Caso Liris – Smargiassi (M5s): “possibile conflitto di interesse; rientro in corsia chiesto senza parere settori regionali competenti”

Si è tenuta oggi in Commissione Vigilanza l’audizione sul caso dell’assessore al bilancio di Regione Abruzzo, Guido Quintino Liris, riguardo il suo reintegro nell’organico della Asl1 su cui tante sono state le polemiche nelle scorse settimane: Liris chiese, in fase di emergenza, di poter tornare in corsia come epidemiologo nel pieno dell’emergenza sanitaria, richiesta accettata dalla Asl con un provvedimento poco dopo revocato in autotutela.

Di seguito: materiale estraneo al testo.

(* ===== verification/SensorGatewayFacts.v ===== *)
(** * What the C gateway guarantees

    The invariants of [SensorGateway] over every schedule of steps and signals:
    the readings that are logged and published are those of the lines read, every
    resource is given back, and a signal ends the program. *)

From Stdlib Require Import Ascii String.
From S2P Require Import Prelude.
From S2P Require Import CText.
From S2P Require Import HandUart.
From S2P Require Import CEffects.
From S2P Require Import SensorParser.
From S2P Require Import DataSource.
From S2P Require Import SerialSource.
From S2P Require Import CLogs.
From S2P Require Import MqttClient.
From S2P Require Import SensorGateway.

Lemma sublist_equal {A} (a b : list A) : sublist a b -> (length b <= length a)%nat -> a = b.
Proof.
  induction 1 as [|x a b _ IH|x a b Hs _]; cbn; intros Hl; [done|f_equal; apply IH; lia|].
  apply sublist_length in Hs. lia.
Qed.

(** ** The data that passes *)

Section facts.
Context {S : Type} `{DataSourceLaws S}.
Context (unrepresentable : Z -> Z) (mq : MosqLib).
Context (Hunrep : forall z, int_ok (unrepresentable z)).
Abbreviation Gw := (Gateway S).

(** The JSON text of a line, if it is a sensor line. *)
Definition accept (raw : text) : option text :=
  match parse_sensor_data unrepresentable (Some raw) (Some zero_data) with
  | (0, Some d) => Some (json_text d)
  | _ => None
  end.

(** The line in the buffer that has not been decided yet, and the JSON text that
    is logged and not yet published. *)
Definition pending_raw (g : Gw) : list text :=
  match pc g with ParseData | BuildJson | WriteLog => [c_string (raw_buf g)] | _ => [] end.
Definition pending_json (g : Gw) : list text :=
  match pc g with PublishJson => [json_buf g] | _ => [] end.

(** What the variables hold where the program reads them. *)
Definition vars_ok (g : Gw) : Prop :=
  length (raw_buf g) = Z.to_nat RAW_SIZE
  /\ match pc g with
     | BuildJson => sensor_ok (sensor g) /\ accept (c_string (raw_buf g)) = Some (json_text (sensor g))
     | WriteLog => accept (c_string (raw_buf g)) = Some (json_buf g)
     | _ => True
     end.

Definition log_line_of (line json : text) : Prop := exists now, line = sensor_log_line now json.

(** The lines that are decided are [done], and the log holds [logged]. *)
Definition data_ok (g : Gw) (d : Data) : Prop :=
  exists decided logged,
    d_raws d = decided ++ pending_raw g
    /\ Forall2 log_line_of (d_lines d) logged
    /\ logged = d_published d ++ pending_json g
    /\ sublist logged (omap accept decided)
    /\ length (omap accept decided) = (length logged + length (d_unlogged d))%nat.

Definition source_at (g : Gw) : Prop :=
  match pc g with
  | Start | InitSource => fresh (source g)
  | InitMqtt | LoopTest | ReadData | ReadFailed | ParseData | BuildJson | WriteLog | PublishJson
  | Stopping | Cleanup => ready (source g)
  | Stopped | Exited _ => held (source g) = []
  | Crashed => False
  end.

Definition phase_at (g : Gw) (phase : MqttPhase) : Prop :=
  match pc g with
  | Start | InitSource | InitMqtt => phase = Uninit
  | LoopTest | ReadData | ReadFailed | ParseData | BuildJson | WriteLog | PublishJson
  | Stopping | Cleanup => exists h, mosq g = Some h /\ phase = Connected h
  | Stopped => phase = Finished
  | Exited code => phase = Finished \/ (code = 1 /\ phase = Uninit)
  | Crashed => False
  end.

Definition resources_ok (g : Gw) (r : Resources) : Prop :=
  r_opened r = r_closed r ++ held (source g)
  /\ exists phase, mqtt_run (MOSQ_ERR_SUCCESS mq) Uninit (r_mqtt r) = Some phase /\ phase_at g phase.

Lemma accept_some raw d0 :
  match parse_sensor_data unrepresentable (Some raw) (Some d0) with
  | (code, Some d) => (code = 0 -> sensor_ok d /\ accept raw = Some (json_text d))
                      /\ (code <> 0 -> accept raw = None)
  | _ => False
  end.
Proof.
  pose proof (parse_code unrepresentable raw d0) as Hc.
  destruct (parse_sensor_data unrepresentable (Some raw) (Some d0)) as [code d] eqn:E.
  destruct Hc as [[d' ->] Hc]. split.
  - intros ->. pose proof (proj1 (parse_line unrepresentable raw d0 d') E) as Hl.
    split; [by eapply sensor_line_ok|]. unfold accept.
    by rewrite (proj2 (parse_line unrepresentable raw zero_data d') Hl).
  - intros Hne. unfold accept.
    destruct (parse_sensor_data unrepresentable (Some raw) (Some zero_data)) as [code' d2] eqn:E2.
    destruct code'; [|done..]. destruct d2 as [d2|]; [|done].
    apply parse_line in E2. rewrite (proj2 (parse_line unrepresentable raw d0 d2) E2) in E. simplify_eq.
Qed.

(** ** One step *)

Lemma log_resources a msg :
  resources_of (info a msg) = no_resources /\ resources_of (warn a msg) = no_resources
  /\ resources_of (error a msg) = no_resources.
Proof. split_and!; apply app_log_silent. Qed.

Lemma printf_resources f args out : resources_of (Printf f args :: out) = resources_of out.
Proof. done. Qed.
Lemma fopen_resources p r out : resources_of (Fopen p r :: out) = resources_of out.
Proof. done. Qed.
Lemma fprintf_resources p l out : resources_of (Fprintf p l :: out) = resources_of out.
Proof. done. Qed.
Lemma fclose_resources p out : resources_of (Fclose p :: out) = resources_of out.
Proof. done. Qed.
Lemma perror_resources m out : resources_of (Perror m :: out) = resources_of out.
Proof. done. Qed.

Lemma source_resources out :
  Forall (fun e => source_effect e = true) out ->
  resources_of out = mkResources (opened_fds out) (closed_fds out) [].
Proof. intros Hf%source_silent. unfold resources_of. by destruct Hf as [_ ->]. Qed.

Ltac trace_resources :=
  repeat first
    [ rewrite resources_of_app | rewrite printf_resources | rewrite perror_resources
    | rewrite fopen_resources | rewrite fprintf_resources | rewrite fclose_resources
    | rewrite (proj1 (log_resources _ _)) | rewrite (proj1 (proj2 (log_resources _ _)))
    | rewrite (proj2 (proj2 (log_resources _ _)))
    | rewrite resources_app_nil_r | rewrite resources_app_nil_l ].

Lemma keep_resources g g' r out :
  resources_of out = no_resources -> held (source g') = held (source g) ->
  (forall phase, phase_at g phase -> phase_at g' phase) ->
  resources_ok g r -> resources_ok g' (resources_app r (resources_of out)).
Proof.
  intros -> Hh Hp [Hb (phase & Hrun & Hat)]. rewrite resources_app_nil_r.
  split; [by rewrite Hh|]. eauto.
Qed.

(** A step that opens [o], closes [c] and makes the calls [m]. *)
Lemma extend_resources g g' r o c m phase' :
  resources_ok g r -> held (source g) ++ o = c ++ held (source g') ->
  (forall phase, phase_at g phase -> mqtt_run (MOSQ_ERR_SUCCESS mq) phase m = Some phase') ->
  phase_at g' phase' -> resources_ok g' (resources_app r (mkResources o c m)).
Proof.
  intros [Hb (phase & Hrun & Hat)] Hh Hm Hat'. split; cbn.
  - by rewrite Hb, <- !app_assoc, Hh.
  - exists phase'. split; [|done]. rewrite mqtt_run_app, Hrun. by apply Hm.
Qed.

Lemma init_source_resources a g g' out r :
  pc g = InitSource -> main_step unrepresentable mq a g = Some (g', out) ->
  source_at g -> resources_ok g r ->
  source_at g' /\ resources_ok g' (resources_app r (resources_of out)).
Proof.
  unfold main_step, source_at. intros Hpc. rewrite Hpc. intros Hstep Hs Hr.
  pose proof (fresh_law _ Hs) as Hh. pose proof (init_law (source_in a) _ Hs) as Hl.
  destruct (data_source_init (source_in a) (source g)) as [[ret s] o].
  destruct Hl as (Hbal & Hq & Hrdy).
  destruct (Z.eqb_spec ret 0) as [->|Hne]; cbn [negb] in Hstep; injection Hstep as <- <-;
    trace_resources; rewrite (source_resources o Hq).
  - split; [by rewrite decide_True in Hrdy|].
    apply (extend_resources g _ _ _ _ _ Uninit); [done|by rewrite Hh|..|done].
    unfold phase_at. rewrite Hpc. by intros phase ->.
  - rewrite decide_False in Hrdy by done. split; [done|].
    apply (extend_resources g _ _ _ _ _ Uninit); [done|by rewrite Hh|..|by right].
    unfold phase_at. rewrite Hpc. by intros phase ->.
Qed.
(* ===== verification/HandBridgeLoop.v ===== *)
(** * The hand bridge and the device at the other end

    Composes the node with a device on the serial line.  [Device] is what the node
    may expect of it: an acknowledgement OK for a number is only sent after a
    request line with that number came in.  [Mock], the script
    [ros2_ws/mock_stm32.py] that plays the microcontroller, is an instance.  The
    theorem goes from what a client of [/hand_status] sees to what the device has
    received. *)

From Stdlib Require Import Ascii String.
From S2P Require Import Prelude.
From S2P Require Import CText.
From S2P Require Import AckParser.
From S2P Require Import RetryPolicy.
From S2P Require Import HandUart.
From S2P Require Import HandBridgeNode.
From S2P Require Import HandBridgeScenarios.
From S2P Require Import HandBridgeFacts.

(** ** Lines *)

Lemma split_lines_app cur a b :
  split_lines cur (a ++ b)
  = let '(l1, c1) := split_lines cur a in let '(l2, c2) := split_lines c1 b in (l1 ++ l2, c2).
Proof.
  revert cur. induction a as [|ch a IH]; intros cur; cbn [split_lines app].
  - by destruct (split_lines cur b).
  - destruct (decide (ch = LF)); [|apply IH]. rewrite IH.
    destruct (split_lines [] a) as [l1 c1]. by destruct (split_lines c1 b).
Qed.

(** The complete lines of a text. *)
Definition lines_in (t : text) : list text := (split_lines [] t).1.

Lemma lines_in_app a b : exists more, lines_in (a ++ b) = lines_in a ++ more.
Proof.
  unfold lines_in. rewrite split_lines_app. destruct (split_lines [] a) as [l1 c1].
  destruct (split_lines c1 b) as [l2 c2]. by exists l2.
Qed.

Lemma lines_in_prefix a b l : a `prefix_of` b -> l ∈ lines_in a -> l ∈ lines_in b.
Proof.
  intros [more ->] Hl. destruct (lines_in_app a more) as [lines ->]. apply elem_of_app. by left.
Qed.

Definition no_lf (t : text) : Prop := LF ∉ t.

Lemma split_lines_no_lf cur t : no_lf t -> split_lines cur t = ([], cur ++ t).
Proof.
  revert cur. induction t as [|c t IH]; intros cur Ht; cbn; [by rewrite app_nil_r|].
  apply not_elem_of_cons in Ht as [Hc Ht]. rewrite decide_False by congruence.
  rewrite IH by done. by rewrite <- app_assoc.
Qed.

Lemma split_lines_line cur t : no_lf t -> split_lines cur (t ++ [LF]) = ([cur ++ t], []).
Proof. intros Ht. rewrite split_lines_app, split_lines_no_lf by done. done. Qed.

Lemma split_lines_rest cur t : no_lf cur -> no_lf (split_lines cur t).2.
Proof.
  revert cur. induction t as [|c t IH]; intros cur Hcur; cbn; [done|].
  destruct (decide (c = LF)).
  - pose proof (IH [] ltac:(apply not_elem_of_nil)) as H0. by destruct (split_lines [] t).
  - apply IH. unfold no_lf in *. rewrite not_elem_of_app, list_elem_of_singleton. naive_solver.
Qed.

(** ** What the node received *)

(** The bytes a step takes from the port. *)
Definition bytes_read (e : Event) : text :=
  match e with
  | EvRxRead r buffer => if 0 <? ret r then take (Z.to_nat (ret r)) buffer else []
  | _ => []
  end.

Definition received (es : list Event) : text := mjoin (bytes_read <$> es).

(** The node has parsed the lines of what it consumed of [bytes]. *)
Definition rx_inv (bytes : text) (n : Node) : Prop :=
  exists consumed rest,
    bytes = consumed ++ rest
    /\ acks n = omap (fun l => parse_ack (l ++ [LF])) (rx_feed rx_init consumed).2
    /\ match rx_pc n with
       | RxTop st | RxReading st => st = (rx_feed rx_init consumed).1 /\ rest = []
       | RxBytes st unread => st = (rx_feed rx_init consumed).1 /\ rest = unread
       | RxStopped => True
       end.

Lemma rx_inv_quiet bytes n n' :
  rx_pc n' = rx_pc n -> acks n' = acks n -> rx_inv bytes n -> rx_inv bytes n'.
Proof. intros Hpc Ha. unfold rx_inv. by rewrite Hpc, Ha. Qed.

Lemma rx_feed_snoc consumed ch :
  rx_feed rx_init (consumed ++ [ch])
  = ((rx_char (rx_feed rx_init consumed).1 ch).1,
     (rx_feed rx_init consumed).2 ++ option_list (rx_char (rx_feed rx_init consumed).1 ch).2).
Proof.
  rewrite rx_feed_app. destruct (rx_feed rx_init consumed) as [st1 l1]. cbn.
  destruct (rx_char st1 ch) as [st2 line]. cbn. by rewrite app_nil_r.
Qed.

Lemma rx_inv_step e n n' bytes :
  trans e n n' -> rx_inv bytes n -> rx_inv (bytes ++ bytes_read e) n'.
Proof.
  intros Ht Hinv.
  destruct Ht as [cmd n Hpc| | | | | | | | | | | |st n Hpc|st r buffer n Hpc Hr|st r buffer n Hpc Hr
                 |st r buffer n Hpc Hr|st now n Hpc|st ch bs now n Hpc Hl|st ch bs now s status n Hpc Hl
                 | | | | | |f frames n Hpc | | | | |];
    cbn [bytes_read]; rewrite ?app_nil_r; try by apply (rx_inv_quiet bytes n).
  - destruct (command_callback_other cmd n) as (_&_&_&_&_&_&Hrx&_&_&Ha). by apply (rx_inv_quiet bytes n).
  - destruct Hinv as (consumed & rest & -> & Ha & Hst). rewrite Hpc in Hst.
    exists consumed, rest. split_and!; [done..|]. cbn. by destruct (rx_stop_ n).
  - rewrite (proj2 (Z.ltb_ge _ _)), app_nil_r by done.
    destruct Hinv as (consumed & rest & -> & Ha & Hst). rewrite Hpc in Hst. by exists consumed, rest.
  - rewrite (proj2 (Z.ltb_ge _ _)), app_nil_r by lia.
    destruct Hinv as (consumed & rest & -> & Ha & Hst). by exists consumed, rest.
  - rewrite (proj2 (Z.ltb_lt _ _)) by lia.
    destruct Hinv as (consumed & rest & -> & Ha & Hst). rewrite Hpc in Hst. destruct Hst as [Hst ->].
    rewrite app_nil_r. exists consumed, (take (Z.to_nat (ret r)) buffer). done.
  - destruct Hinv as (consumed & rest & -> & Ha & Hst). rewrite Hpc in Hst. by exists consumed, rest.
  - destruct Hinv as (consumed & rest & -> & Ha & Hst). rewrite Hpc in Hst. destruct Hst as [-> ->].
    exists (consumed ++ [ch]), bs. split; [by rewrite <- app_assoc|].
    rewrite rx_feed_snoc. cbn [fst snd rx_pc with_rx]. split; [|done].
    rewrite omap_app, <- Ha. destruct (rx_char _ ch).2 as [l|]; cbn in *; [by rewrite Hl, app_nil_r|by rewrite app_nil_r].
  - destruct Hinv as (consumed & rest & -> & Ha & Hst). rewrite Hpc in Hst. destruct Hst as [-> ->].
    exists (consumed ++ [ch]), bs. split; [by rewrite <- app_assoc|].
    rewrite rx_feed_snoc. cbn [fst snd rx_pc with_rx with_acks with_requests acks]. split; [|done].
    rewrite omap_app, <- Ha. destruct (rx_char _ ch).2 as [l|]; cbn in *; [by rewrite Hl|done].
  - by destruct (stop_worker_ n); apply (rx_inv_quiet bytes n).
Qed.

Lemma exec_rx_inv es n n' bytes :
  exec es n = Some n' -> rx_inv bytes n -> rx_inv (bytes ++ received es) n'.
Proof.
  revert n bytes. induction es as [|e es IH]; intros n bytes; cbn [exec].
  { intros [= <-]. by rewrite app_nil_r. }
  destruct (step e n) as [n1|] eqn:He; [|done]. intros Hes Hinv.
  apply step_trans in He. unfold received. cbn [fmap list_fmap]. cbn [mjoin list_join].
  rewrite app_assoc. apply IH with (n := n1); [done|]. by eapply rx_inv_step.
Qed.

(** Every acknowledgement the node parsed is a line of what it received. *)
Lemma acks_are_lines es r n a :
  exec es (construct r) = Some n -> a ∈ acks n ->
  exists l, l ∈ lines_in (received es) /\ parse_ack (l ++ [LF]) = Some a.
Proof.
  intros Hes Ha. assert (rx_inv [] (construct r)) as H0.
  { destruct r as [[] fd]; by exists [], []. }
  destruct (exec_rx_inv es _ n [] Hes H0) as (consumed & rest & Hb & Hacks & _). cbn [app] in Hb.
  rewrite Hacks in Ha. apply list_elem_of_omap in Ha as (l & Hl & Hp). exists l. split; [|done].
  change rx_init with (rx_of []) in Hl. rewrite rx_feed_split in Hl. cbn [snd] in Hl.
  apply list_elem_of_filter in Hl as [_ Hl].
  apply (lines_in_prefix consumed); [rewrite Hb; by eexists|done].
Qed.

(** ** What the requests hold *)

(** Every request of the table holds the frame of a valid command. *)
Definition frames_known (n : Node) : Prop :=
  0 <= next_seq_ n
  /\ forall k q, requests_ n !! k = Some q ->
       0 <= k /\ exists cmd, valid_command cmd = true /\ frame q = map_to_uart_command cmd k.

Ritengo che gli estremi per valutare sia la presenza di un conflitto di interessi sia eventuali cause di incompatibilità, siano presenti – ha affermato il presidente della Commissione Vigilanza in Abruzzo, il consigliere regionale M5s Pietro Smargiassi, al termine dell’audizione – nessun tipo di richiesta di parere, né al servizio legislativo né all’avvocatura regionale, su possibili incompatibilità, tantomeno su un potenziale conflitto di interessi tra il ruolo di assessore e quello all’interno della Asl– sottolinea Smargiassi- é stato richiesto da Guido Liris che oggi, in Commissione, non é stato in grado di fornire alcun tipo di documentazione, proveniente dagli organismi regionali, che legittimasse la sua scelta“.

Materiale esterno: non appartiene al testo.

(** [showConfig] gives back the share it takes. *)
Lemma showConfig_ok p w w' : showConfig p w = Some w' -> ownership_ok w -> ownership_ok w'.
Proof.
  unfold showConfig. destruct p as [b|]; [|intros [= <-]; apply print_ok]. destruct (blocks w !! b) as [bl|] eqn:Hbl; [|done]. cbn.
  destruct (object bl) as [config|] eqn:Hobj; intros [= <-] Hok; [|by apply print_ok].
  apply print_ok with (line := txt "[MONITOR] gateway=" ++ gatewayName config) in Hok as Hok'.
  destruct Hok' as [Hb Hp Hw Hf].
  assert (alter (fun bl => mkBlock (if use_count bl - 1 =? 0 then None else object bl) (use_count bl - 1)) b
            (alter (fun bl => mkBlock (object bl) (use_count bl + 1)) b (blocks w)) = blocks w) as Heq.
  { apply map_eq. intros c. destruct (decide (c = b)) as [->|Hne]; [|by rewrite !lookup_alter_ne].
    rewrite !lookup_alter_eq, Hbl. cbn. f_equal.
    pose proof (own_blocks w Hok b) as Hob. rewrite Hbl in Hob. destruct Hob as [_ Ho].
    destruct bl as [o n]. cbn in *. replace (n + 1 - 1) with n by lia.
    destruct (Z.eqb_spec n 0) as [Hz|]; [|done]. apply Ho in Hz. congruence. }
  split; cbn; rewrite Heq; done.
Qed.

(** Every statement keeps ownership well formed: the use count of each block is
    the number of pointers to it, its object is alive exactly while there is one,
    and each live port has exactly one owner. *)
Lemma ownership_preserved s w w' :
  step s w = Some w' -> ownership_ok w -> ownership_ok w'.
Proof.
  destruct s as [x config|v x|u device|k u x|u|x|k command|v|x|line|x|v|u|k].
  - apply make_shared_ok.
  - cbn. destruct (shared_vars w !! x) as [p|] eqn:Hx; [|done].
    destruct (weak_vars w !! v) eqn:Hv; [done|]. intros [= <-] Hok. pose proof Hok as [Hb Hp Hw Hf].
    split; [done|done| |done]. cbn. intros v' b' [[_ ->]|[_ Hv']]%lookup_insert_Some; [|by apply (Hw v')].
    specialize (Hb b'). destruct (blocks w !! b'); [by eexists|].
    unfold owners in Hb. rewrite (count_delete _ _ _ _ Hx) in Hb. unfold is_at in Hb.
    rewrite bool_decide_eq_true_2 in Hb by done. lia.
  - apply make_unique_ok.
  - apply new_worker_ok.
  - cbn. destruct (unique_vars w !! u); [|done]. intros [= <-]. apply print_ok.
  - cbn. destruct (shared_vars w !! x); [|done]. intros [= <-]. apply print_ok.
  - cbn. destruct (workers w !! k) as [worker|]; [|done]. cbn. unfold execute.
    destruct (config_ worker) as [b|]; [|done]. cbn. destruct (blocks w !! b) as [bl|]; [|done]. cbn.
    destruct (object bl); [|done]. cbn. destruct (serialPort_ worker) as [a|]; [|done]. cbn.
    destruct (ports w !! a); [|done]. intros [= <-] Hok. by apply print_ok, print_ok.
  - cbn. destruct (weak_vars w !! v) as [b|]; [|done]. apply showConfig_ok.
  - cbn. destruct (shared_vars w !! x) as [p|] eqn:Hx; [|done]. intros [= <-]. apply drop_shared_ok.
    intros c. pose proof (count_update (is_at c) _ x p None Hx) as H.
    rewrite is_at_none in H. unfold one. lia.
  - intros [= <-]. apply print_ok.
  - cbn. destruct (shared_vars w !! x) as [p|] eqn:Hx; [|done]. intros [= <-]. apply drop_shared_ok.
    intros c. rewrite (count_delete _ _ _ _ Hx). unfold one. lia.
  - cbn. destruct (weak_vars w !! v) eqn:Hv; [|done]. intros [= <-] [Hb Hp Hw Hf].
    split; [done|done| |done]. cbn. intros v' b' [_ Hv']%lookup_delete_Some. by apply (Hw v').
  - cbn. destruct (unique_vars w !! u) as [p|] eqn:Hu; [|done]. intros [= <-]. by apply end_unique_ok.
  - cbn. destruct (workers w !! k) as [worker|] eqn:Hk; [|done]. intros [= <-]. by apply end_worker_ok.
Qed.

(** The owners a weak pointer can see. *)
Definition weak_owners (p : option nat) (w : World) : nat :=
  match p with Some b => owners b w | None => 0%nat end.

Lemma run_ownership ss w w' : run ss w = Some w' -> ownership_ok w -> ownership_ok w'.
Proof.
  revert w. induction ss as [|s ss IH]; intros w; cbn [run]; [by intros [= <-]|].
  destruct (step s w) as [w1|] eqn:Hs; [|done]. intros Hr Hok. apply (IH w1 Hr).
  by eapply ownership_preserved.
Qed.

(** C40: any sequence of statements keeps ownership well formed (the use count of each shared object
    is the number of pointers to it, it is destroyed exactly when there is none left, each live
    port has exactly one owner), and then [showConfig] on a declared weak pointer is always
    defined and prints the configuration if some owner is left, or that it has expired. *)
Theorem smart_pointers_sound ss w v p :
  run ss empty_world = Some w -> weak_vars w !! v = Some p ->
  ownership_ok w
  /\ exists w', step (ShowConfig v) w = Some w'
     /\ if decide (weak_owners p w = 0%nat)
        then output w' = output w ++ [txt "[MONITOR] config expired"]
        else exists config, object <$> (p ≫= fun b => blocks w !! b) = Some (Some config)
             /\ output w' = output w ++ [txt "[MONITOR] gateway=" ++ gatewayName config].
Proof.
  intros Hrun Hv. pose proof (run_ownership ss _ w Hrun empty_ok) as Hok.
  split; [done|]. cbn. rewrite Hv. cbn. unfold showConfig, weak_owners.
  destruct p as [b|]; [|eexists; split; [done|]; by rewrite decide_True].
  destruct (own_weak w Hok v b Hv) as [bl Hbl].
  pose proof (own_blocks w Hok b) as Hob. cbn. rewrite Hbl in Hob |- *. destruct Hob as [Hc Ho]. cbn.
  destruct (object bl) as [config|] eqn:Hobj.
  - eexists. split; [done|]. rewrite decide_False by (intros H0; rewrite H0 in Hc; by apply Ho in Hc).
    by exists config.
  - eexists. split; [done|]. rewrite decide_True; [done|]. destruct Ho as [Ho _]. specialize (Ho eq_refl). lia.
Qed.

Lemma smart_pointers_sound_witness :
  match run main_body empty_world with
  | Some w => exists w', step (ShowConfig "weakConfig") w = Some w'
  | None => False
  end.
Proof.
  destruct (run main_body empty_world) as [w|] eqn:E; [|vm_compute in E; discriminate E].
  destruct (smart_pointers_sound main_body w "weakConfig" (Some 0%nat) E) as (_ & w' & Hw & _).
  - vm_compute in E. injection E as <-. reflexivity.
  - exists w'. exact Hw.
Defined.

L’assessore ha oggi chiarito che la sua scelta era una “chiamata alla armi” da cui non voleva esimersi e per la quale sarebbe stato reintegrato come membro dello staff della dirigenza, ma per Smargiassi, le motivazioni hanno comunque costituito “una grave leggerezza, che testimonia un atteggiamento superficiale e non accettabile da chi ricopre un ruolo delicato come il suo ancor più in un momento storico come questo“.